Note that since the \(\max\) function depends on the monomial order \(>\) we use, all definitions above depends on the choice of the monomial order.

In SymPy, we have a few handy functions to get these properties of polynomials:

from sympy import poly, LC, LM, LT
from sympy.abc import x, y, z

# a single variable polynomial
f = poly(4*x**2*y + 2*x*y*z + z**2)

# leading coefficient
# note: x,y,z represent the monomial ordering used
# you can also use: f.LC(order='lex')
print(f"LC(f): {LC(f, x, y, z)}")

# leading monomial
print(f"LM(f): {LM(f, x, y, z)}")

# leading term
print(f"LT(f): {LT(f, x, y, z)}")

Running the above should give you:

LC(f): 4
LM(f): x**2*y
LT(f): 4*x**2*y

With the definitions, we are now geared up to dive deeper into the topics of Gröbner bases and polynomials.

Ideals and Solutions to Systems of Polynomials

We now try to answer Question 1 we proposed at the end of Section A Taste of Gröbner Bases. In particular, we define what exactly are the solutions to a system of polynomials, and how ideals relate to them.

Affine Varieties

Figure 2: Visualization of the Clebsch surface. Refer to here for more information about this unique cubic surface.

An affine variety is the set of all solutions to a system of polynomials. Specifically,

\begin{align} \mathbf{V}(f_{1}, \ldots, f_{s}) = \{ (a_{1}, \ldots, a_{n}) \in k^{n} \mid f_{i} (a_{1}, \ldots, a_{n}) = 0, 1 \leq i \leq s \}, \end{align}

where \(f_{1}, \ldots, f_{s}\) are polynomials in \(k[x_{1}, \ldots, x_{n}]\).

An example visualization of a variety, called the Clebsch surface, is shown in Fig. 2, where the variety is

\begin{gather} \mathbf{V}(81 (x^3 + y^3 + z^3) – 189 (x^2 y + x^2 z + x y^2 + x z^2 + y^2 z + y z^2) \\ + 54 xyz + 26(xy + xz + yz) – 9(x^2 + y^2 + z^2) – 9(x + y + z) + 1). \end{gather}

Ideals

An ideal is a subset of polynomials \(I \subset k[x_{1}, \ldots, x_{n}]\) if

\(0 \in I\),
If \(f, g \in I\), then \(f + g \in I\),
If \(f \in I\), and \(h \in k[x_{1}, \ldots, x_{n}]\) then \(hf \in I\).

Ideal is a very natural concept for polynomials.
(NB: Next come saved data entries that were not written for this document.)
(** ** Who the admin endpoints let in *)

Lemma credentials_refused_true (ADMIN_PASSWORD : option string)
  (credentials : HTTPBasicCredentials) :
  credentials_refused ADMIN_PASSWORD credentials = true
  <-> username credentials <> "admin" \/ ADMIN_PASSWORD <> Some (password credentials).
Proof.
  unfold credentials_refused, py.str_ne.
  rewrite orb_true_iff, negb_true_iff, String.eqb_neq.
  destruct ADMIN_PASSWORD as [p|].
  - rewrite negb_true_iff, String.eqb_neq. split; (intros [H|H]; [left; exact H|right]);
      congruence.
  - split; [intros _; right; discriminate|intros _; right; reflexivity].
Qed.

(** X11: With another user name than admin, or another password than the
    configured one, every admin endpoint raises and leaves the tables as
    they are: 401, or the 500 of the listing when no password is
    configured. *)
Theorem admin_endpoints_refuse_other_credentials (ADMIN_PASSWORD : option string)
  (credentials : HTTPBasicCredentials) (db : Db) (skip limit : Z)
  (event_date : option datetime.date) (event_time : option datetime.time)
  (event_id : option Z) (event : schemas.SpecialEventCreate.t) (id : Z) :
  username credentials <> "admin" \/ ADMIN_PASSWORD <> Some (password credentials) ->
  get_all_bookings ADMIN_PASSWORD credentials db skip limit event_date event_time event_id
  = (Raise (if py.truthy_str ADMIN_PASSWORD
            then HTTPException 401 "Credenziali non valide"
            else HTTPException 500 password_not_configured_detail), db)
  /\ export_bookings_to_pdf ADMIN_PASSWORD credentials db event_date event_time event_id limit
     = (Raise (HTTPException 401 "Credenziali non valide"), db)
  /\ create_special_event ADMIN_PASSWORD event credentials db
     = (Raise (HTTPException 401 "Credenziali non valide"), db)
  /\ read_special_events ADMIN_PASSWORD credentials db
     = (Raise (HTTPException 401 "Credenziali non valide"), db)
  /\ delete_special_event ADMIN_PASSWORD id credentials db
     = (Raise (HTTPException 401 "Credenziali non valide"), db).
Proof.
  intros H. apply credentials_refused_true in H.
  unfold get_all_bookings, export_bookings_to_pdf, create_special_event,
    read_special_events, delete_special_event.
  rewrite H, orb_true_r. destruct (py.truthy_str ADMIN_PASSWORD); repeat split.
Qed.

(** X12: An admin password configured as the empty string: the listing answers
    500 and the export 401 to everyone, as if none were configured, while
    the special-event endpoints let the user admin in with an empty
    password. *)
Theorem empty_admin_password (credentials : HTTPBasicCredentials) (db : Db)
  (skip limit : Z) (event_date : option datetime.date)
  (event_time : option datetime.time) (event_id : option Z)
  (event : schemas.SpecialEventCreate.t) (id : Z) :
  get_all_bookings (Some EmptyString) credentials db skip limit
    event_date event_time event_id
  = (Raise (HTTPException 500 password_not_configured_detail), db)
  /\ export_bookings_to_pdf (Some EmptyString) credentials db
       event_date event_time event_id limit
     = (Raise (HTTPException 401 "Credenziali non valide"), db)
  /\ read_special_events (Some EmptyString) (mk_credentials "admin" EmptyString) db
     = (Return (stable_sort special_event_asc_leb (special_events db)), db)
  /\ fst (create_special_event (Some EmptyString) event
            (mk_credentials "admin" EmptyString) db)
     <> Raise (HTTPException 401 "Credenziali non valide")
  /\ fst (delete_special_event (Some EmptyString) id
            (mk_credentials "admin" EmptyString) db)
     <> Raise (HTTPException 401 "Credenziali non valide").
Proof.
  split; [reflexivity|]. split; [reflexivity|]. split; [reflexivity|]. split.
  - unfold create_special_event. cbn [credentials_refused username password py.str_ne
      String.eqb Ascii.eqb Bool.eqb negb orb].
    destruct (special_event_insertable db _); cbn [fst]; discriminate.
  - unfold delete_special_event. cbn [credentials_refused username password py.str_ne
      String.eqb Ascii.eqb Bool.eqb negb orb].
    destruct (sql.where_ _ (special_events db)); cbn [fst]; discriminate.
Qed.

(** ** The admin listing, the export and the list of special events *)

Lemma time_leb_total (a b : datetime.time) :
  datetime.time_leb a b = false -> datetime.time_leb b a = true.
Proof.
  unfold datetime.time_leb. destruct a, b; cbn. zcases; try congruence; lia.
Qed.

Lemma time_leb_trans (a b c : datetime.time) :
  datetime.time_leb a b = true -> datetime.time_leb b c = true ->
  datetime.time_leb a c = true.
Proof.
  unfold datetime.time_leb. destruct a, b, c; cbn.
  repeat match goal with
         | |- context [?x =? ?y] => destruct (Z.eqb_spec x y)
         | |- context [?x <? ?y] => destruct (Z.ltb_spec x y)
         | |- context [?x <=? ?y] => destruct (Z.leb_spec x y)
         end; intros; try congruence; try lia.
Qed.

Lemma time_asc_leb_total (a b : option datetime.time) :
  time_asc_leb a b = false -> time_asc_leb b a = true.
Proof. destruct a, b; cbn; try congruence. apply time_leb_total. Qed.

Lemma time_asc_leb_trans (a b c : option datetime.time) :
  time_asc_leb a b = true -> time_asc_leb b c = true -> time_asc_leb a c = true.
Proof. destruct a, b, c; cbn; try congruence. apply time_leb_trans. Qed.

Section DateThenTime.

Context {R : Type}.
Variable date_of : R -> datetime.date.
Variable time_of : R -> option datetime.time.

Lemma asc_leb_total (a b : R) :
  asc_leb date_of time_of a b = false -> asc_leb date_of time_of b a = true.
Proof.
  unfold asc_leb. destruct (Z.eqb_spec (date_of a) (date_of b)) as [E|E].
  - rewrite E, Z.eqb_refl. apply time_asc_leb_total.
  - destruct (Z.eqb_spec (date_of b) (date_of a)); [congruence|].
    rewrite !Z.ltb_nlt, !Z.ltb_lt. lia.
Qed.

Lemma asc_leb_trans (a b c : R) :
  asc_leb date_of time_of a b = true -> asc_leb date_of time_of b c = true ->
  asc_leb date_of time_of a c = true.
Proof.
  unfold asc_leb.
  destruct (Z.eqb_spec (date_of a) (date_of b)) as [E1|E1],
    (Z.eqb_spec (date_of b) (date_of c)) as [E2|E2],
    (Z.eqb_spec (date_of a) (date_of c)) as [E3|E3];
    rewrite ?Z.ltb_lt; try lia; try congruence.
  apply time_asc_leb_trans.
Qed.

Lemma desc_leb_total (a b : R) :
  desc_leb date_of time_of a b = false -> desc_leb date_of time_of b a = true.
Proof.
  unfold desc_leb, time_desc_leb. destruct (Z.eqb_spec (date_of a) (date_of b)) as [E|E].
  - rewrite E, Z.eqb_refl. apply time_asc_leb_total.
  - destruct (Z.eqb_spec (date_of b) (date_of a)); [congruence|].
    rewrite !Z.ltb_nlt, !Z.ltb_lt. lia.
Qed.

Lemma desc_leb_trans (a b c : R) :
  desc_leb date_of time_of a b = true -> desc_leb date_of time_of b c = true ->
  desc_leb date_of time_of a c = true.
Proof.
  unfold desc_leb, time_desc_leb.
  destruct (Z.eqb_spec (date_of a) (date_of b)) as [E1|E1],
    (Z.eqb_spec (date_of b) (date_of c)) as [E2|E2],
    (Z.eqb_spec (date_of a) (date_of c)) as [E3|E3];
    rewrite ?Z.ltb_lt; try lia; try congruence.
  intros H1 H2. exact (time_asc_leb_trans _ _ _ H2 H1).
Qed.

End DateThenTime.

Lemma StronglySorted_stable_sort {A : Type} (leb : A -> A -> bool) (l : list A) :
  (forall a b, leb a b = false -> leb b a = true) ->
  (forall a b c, leb a b = true -> leb b c = true -> leb a c = true) ->
  StronglySorted (fun a b => leb a b = true) (stable_sort leb l).
Proof.
  intros Htotal Htrans. apply Sorted_StronglySorted.
  - intros a b c. apply Htrans.
  - apply stable_sort_Sorted. exact Htotal.
Qed.

Lemma StronglySorted_skipn {A : Type} (R : A -> A -> Prop) (n : nat) :
  forall l, StronglySorted R l -> StronglySorted R (skipn n l).
Proof.
  induction n as [|n IH]; intros l Hl; [exact Hl|].
  destruct l as [|a l]; [constructor|]. cbn [skipn]. apply IH.
  inversion Hl; assumption.
Qed.

Lemma In_firstn {A : Type} (n : nat) (l : list A) (x : A) : In x (firstn n l) -> In x l.
Proof.
  revert l. induction n as [|n IH]; intros [|a l]; cbn; try tauto.
  intros [H|H]; [left; exact H|right; apply IH; exact H].
Qed.

Lemma StronglySorted_firstn {A : Type} (R : A -> A -> Prop) (n : nat) :
  forall l, StronglySorted R l -> StronglySorted R (firstn n l).
Proof.
  induction n as [|n IH]; intros l Hl; [constructor|].
  destruct l as [|a l]; [constructor|]. cbn [firstn].
  inversion Hl as [|? ? Hl' Hall]; subst. constructor; [apply IH; exact Hl'|].
  rewrite Forall_forall in *. intros x Hx. apply Hall.
  exact (In_firstn _ _ _ Hx).
Qed.

Lemma In_skipn {A : Type} (n : nat) (l : list A) (x : A) : In x (skipn n l) -> In x l.
Proof.
  revert l. induction n as [|n IH]; intros [|a l]; cbn; try tauto.
  intros H. right. apply IH. exact H.
Qed.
Consider

\begin{align} \langle f_{1}, \ldots, f_{s} \rangle = \left\{ \sum_{i=1}^{s} h_{i} f_{i} \mid h_{1}, \ldots, h_{s} \in k[x_{1}, \ldots, x_{n}] \right\} \end{align}

which is a set of polynomials formed by a finite set of polynomials \(f_{1}\) to \(f_{s}\) multiplying with other polynomials \(h_{i}\). This set \(\langle f_{1}, \ldots, f_{s} \rangle\) is actually an ideal, which you can show easily by testing out the three conditions. In addition, if an ideal can be expressed in the form of \(\langle f_{1}, \ldots, f_{s} \rangle\), we say this ideal is finitely generated, and that the set \(f_{1}, \dots, f_{s}\) is a basis of ideal.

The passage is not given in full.